Victor clawed at the hull, trying to get purchase, desperate to stop himself, but his body was in motion now, moving toward the rear of the ship, and he had already passed the last handhold. His bulky gloves slipped along the metal surface, stopping on nothing. He was screaming now, his voice hoarse and cracked from lack of use. He was slipping down the side of the ship. There was nothing to grab. He was going to die.

Then he saw it ahead of him. A tube of some sort, a small metal pipe at the back corner of the ship. Beyond it was space. If he missed it, he was gone. He would drift until he ran out of air. He approached the pipe, and just before he reached it he knew he wouldn’t be able to grab it. It was too far away, just beyond the reach of his fingers.

In a single swift movement, his hand whipped to his tool belt and came back with a long wrench that he reached out and hooked around the pipe at the last possible moment, stopping himself. His heart was pounding. His breathing was labored. The wrench’s hold on the pipe was slight and precarious. It could easily slip off. He gently pulled and drew himself back to the ship.

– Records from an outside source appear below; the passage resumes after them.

(** ** Evictions *)

Definition allocsIn (ts : list allocTuple) : list Allocation := omap at_Alloc ts.

Lemma stopAndPlace_spec desc client ts : ∀ limit p place,
  (∀ t, t ∈ ts → is_Some (at_Alloc t)) →
  ∃ p', stopAndPlace desc client limit ts p place = Some (p', place ++ take (Z.to_nat limit) ts) ∧
    stopsMore (allocsIn (take (Z.to_nat limit) ts)) p p'.
Proof.
  induction ts as [|t ts IH]; intros limit p place Ht; simpl.
  { exists p. rewrite take_nil, app_nil_r. split; [done|apply stopsMore_nil]. }
  destruct (Ht t ltac:(left)) as [a Ea]. destruct (Z.ltb_spec 0 limit) as [Hl|Hl].
  - rewrite Ea. simpl. destruct (IH (limit - 1) (AppendUpdate p a AllocDesiredStatusStop desc client) (place ++ [t]))
      as (p' & E & Hs); [intros t' ?; apply Ht; by right|]. rewrite E. exists p'.
    replace (Z.to_nat limit) with (S (Z.to_nat (limit - 1))) by lia. cbn [take]. split; [by rewrite <- app_assoc|].
    unfold allocsIn. simpl. rewrite Ea. apply (stopsMore_app [a] _ _ _ _ (AppendUpdate_stops p a desc client) Hs).
  - exists p. replace (Z.to_nat limit) with 0%nat by lia. rewrite app_nil_r. split; [done|apply stopsMore_nil].
Qed.

(** The first [limit] allocations are stopped and placed again, and the limit is
    reached when there are more. *)
Lemma evictAndPlace_spec p diff ts desc limit :
  (∀ t, t ∈ ts → is_Some (at_Alloc t)) →
  ∃ rest p', evictAndPlace p diff ts desc limit =
      Some (negb (Z.of_nat (length ts) <=? limit), rest, diff <| dr_place ::= fun l => l ++ take (Z.to_nat limit) ts |>, p') ∧
    stopsMore (allocsIn (take (Z.to_nat limit) ts)) p p'.
Proof.
  intros Ht. unfold evictAndPlace, evictWith.
  destruct (stopAndPlace_spec desc "" ts limit p (dr_place diff) Ht) as (p' & -> & Hs). simpl.
  destruct (Z.of_nat (length ts) <=? limit); simpl; by eexists _, p'.
Qed.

The wrench slipped from the pipe, but he was moving in the right direction now. He slowly drifted toward the cockpit, climbed inside, and fastened the safety cable onto his harness. He cursed himself for being so stupid. He had come all this way, risked his life, with intelligence that the whole world needed to see, and he nearly ruined it all by failing to fasten a single metal ring to his harness. Brilliant, Victor. Real genius.

With the cable secured, he returned outside, checked the plates, found them in order, but then decided to install the spare plates anyway on top of the existing ones. Might as well. The spares weren’t doing any good inside the ship. Besides, he needed the labor. He needed to occupy his mind with work for a little while. He had built and engineered every day of his life since becoming Father’s apprentice, and the past five months had been nothing but mind-numbing idleness.

When he finished the installation, he resealed the seams twice to be sure they would hold. He knew he was stalling. The seals were fine. He simply didn’t want to get back in the ship.